• **WHAT YOU SHOULD DO**: From the entries below, please output exactly the lines starting at the one containing "set_keeps k v" and ending at the one containing "Section shared.", both included.

• **Records drawn from a dataset**:

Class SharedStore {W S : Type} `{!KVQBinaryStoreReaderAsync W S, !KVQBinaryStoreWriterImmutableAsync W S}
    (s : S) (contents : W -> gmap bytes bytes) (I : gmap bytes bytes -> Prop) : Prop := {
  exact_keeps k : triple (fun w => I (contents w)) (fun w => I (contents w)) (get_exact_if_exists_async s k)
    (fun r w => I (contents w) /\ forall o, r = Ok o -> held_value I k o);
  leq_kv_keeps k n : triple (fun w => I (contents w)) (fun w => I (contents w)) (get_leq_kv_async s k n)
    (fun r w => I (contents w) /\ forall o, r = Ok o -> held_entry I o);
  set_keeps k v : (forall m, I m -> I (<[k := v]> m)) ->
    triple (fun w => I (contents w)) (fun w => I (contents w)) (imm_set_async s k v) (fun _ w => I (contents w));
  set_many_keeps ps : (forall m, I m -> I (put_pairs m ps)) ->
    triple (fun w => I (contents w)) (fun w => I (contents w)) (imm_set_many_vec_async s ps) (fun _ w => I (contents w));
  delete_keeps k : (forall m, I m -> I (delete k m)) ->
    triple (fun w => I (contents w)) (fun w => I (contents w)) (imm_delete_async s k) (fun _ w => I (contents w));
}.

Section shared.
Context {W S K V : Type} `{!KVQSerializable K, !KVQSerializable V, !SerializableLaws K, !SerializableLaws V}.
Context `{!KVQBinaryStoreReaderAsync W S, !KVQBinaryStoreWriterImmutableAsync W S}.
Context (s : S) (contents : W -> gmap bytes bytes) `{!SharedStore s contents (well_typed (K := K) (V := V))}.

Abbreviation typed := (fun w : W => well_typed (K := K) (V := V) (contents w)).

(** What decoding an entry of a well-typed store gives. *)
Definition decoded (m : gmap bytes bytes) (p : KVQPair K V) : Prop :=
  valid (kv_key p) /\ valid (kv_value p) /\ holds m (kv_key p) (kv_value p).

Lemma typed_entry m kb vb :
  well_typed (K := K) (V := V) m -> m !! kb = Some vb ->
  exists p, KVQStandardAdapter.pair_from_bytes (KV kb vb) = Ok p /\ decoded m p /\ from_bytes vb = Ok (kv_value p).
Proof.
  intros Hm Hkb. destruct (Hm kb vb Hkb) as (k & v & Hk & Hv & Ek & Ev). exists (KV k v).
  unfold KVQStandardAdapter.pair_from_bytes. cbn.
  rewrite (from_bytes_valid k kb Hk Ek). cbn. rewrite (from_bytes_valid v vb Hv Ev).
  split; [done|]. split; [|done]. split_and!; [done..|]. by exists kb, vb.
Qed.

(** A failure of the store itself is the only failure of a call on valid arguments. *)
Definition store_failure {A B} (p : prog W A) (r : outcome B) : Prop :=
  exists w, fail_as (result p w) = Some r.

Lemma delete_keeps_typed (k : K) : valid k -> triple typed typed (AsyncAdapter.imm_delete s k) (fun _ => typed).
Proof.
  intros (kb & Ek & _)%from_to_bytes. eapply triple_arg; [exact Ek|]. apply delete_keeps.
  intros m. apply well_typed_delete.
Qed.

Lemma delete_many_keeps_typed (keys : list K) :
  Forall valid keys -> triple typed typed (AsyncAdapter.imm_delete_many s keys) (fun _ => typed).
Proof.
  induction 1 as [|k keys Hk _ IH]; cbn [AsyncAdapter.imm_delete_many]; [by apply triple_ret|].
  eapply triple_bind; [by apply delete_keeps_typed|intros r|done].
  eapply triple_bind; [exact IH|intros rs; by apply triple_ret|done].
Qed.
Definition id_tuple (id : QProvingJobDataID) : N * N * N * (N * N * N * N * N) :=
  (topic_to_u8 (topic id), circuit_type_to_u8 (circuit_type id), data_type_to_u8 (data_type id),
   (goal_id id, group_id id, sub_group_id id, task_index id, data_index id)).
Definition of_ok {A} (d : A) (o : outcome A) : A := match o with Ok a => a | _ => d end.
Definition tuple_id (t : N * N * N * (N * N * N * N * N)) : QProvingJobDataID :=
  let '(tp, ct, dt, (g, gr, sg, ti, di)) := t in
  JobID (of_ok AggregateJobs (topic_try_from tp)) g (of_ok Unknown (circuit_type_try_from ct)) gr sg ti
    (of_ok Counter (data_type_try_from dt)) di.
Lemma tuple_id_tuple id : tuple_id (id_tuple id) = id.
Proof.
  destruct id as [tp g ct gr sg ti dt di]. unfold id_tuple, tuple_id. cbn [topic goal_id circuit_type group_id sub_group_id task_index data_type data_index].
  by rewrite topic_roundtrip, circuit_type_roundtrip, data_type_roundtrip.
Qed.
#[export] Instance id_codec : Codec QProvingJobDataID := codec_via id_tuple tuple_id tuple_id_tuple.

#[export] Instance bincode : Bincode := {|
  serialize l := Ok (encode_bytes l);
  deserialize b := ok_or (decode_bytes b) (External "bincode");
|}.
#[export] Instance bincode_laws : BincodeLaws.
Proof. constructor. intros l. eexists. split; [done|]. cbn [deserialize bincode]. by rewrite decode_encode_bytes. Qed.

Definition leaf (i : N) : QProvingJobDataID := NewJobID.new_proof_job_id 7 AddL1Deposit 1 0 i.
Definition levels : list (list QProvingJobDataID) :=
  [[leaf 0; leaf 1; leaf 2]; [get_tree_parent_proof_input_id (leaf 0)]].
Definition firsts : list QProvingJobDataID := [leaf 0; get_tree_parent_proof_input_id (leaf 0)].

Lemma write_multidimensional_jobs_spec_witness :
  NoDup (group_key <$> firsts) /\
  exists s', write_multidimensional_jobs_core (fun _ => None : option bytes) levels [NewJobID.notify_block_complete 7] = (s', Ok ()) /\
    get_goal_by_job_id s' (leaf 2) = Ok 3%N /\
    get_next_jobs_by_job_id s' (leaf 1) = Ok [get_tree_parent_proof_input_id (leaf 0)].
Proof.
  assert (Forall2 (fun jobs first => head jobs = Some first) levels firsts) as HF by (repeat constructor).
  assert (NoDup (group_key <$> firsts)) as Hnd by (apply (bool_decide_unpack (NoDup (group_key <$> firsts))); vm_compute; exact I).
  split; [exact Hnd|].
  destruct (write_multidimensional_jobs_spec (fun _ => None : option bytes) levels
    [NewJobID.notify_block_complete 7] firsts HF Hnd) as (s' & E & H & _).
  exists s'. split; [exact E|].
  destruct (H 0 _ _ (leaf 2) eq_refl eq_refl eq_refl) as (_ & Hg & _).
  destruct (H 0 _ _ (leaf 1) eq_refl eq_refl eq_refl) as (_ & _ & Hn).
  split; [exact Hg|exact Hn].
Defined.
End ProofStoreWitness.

• **FINISHED TASK**:
  set_keeps k v : (forall m, I m -> I (<[k := v]> m)) ->
    triple (fun w => I (contents w)) (fun w => I (contents w)) (imm_set_async s k v) (fun _ w => I (contents w));
  set_many_keeps ps : (forall m, I m -> I (put_pairs m ps)) ->
    triple (fun w => I (contents w)) (fun w => I (contents w)) (imm_set_many_vec_async s ps) (fun _ w => I (contents w));
  delete_keeps k : (forall m, I m -> I (delete k m)) ->
    triple (fun w => I (contents w)) (fun w => I (contents w)) (imm_delete_async s k) (fun _ w => I (contents w));
}.

Section shared.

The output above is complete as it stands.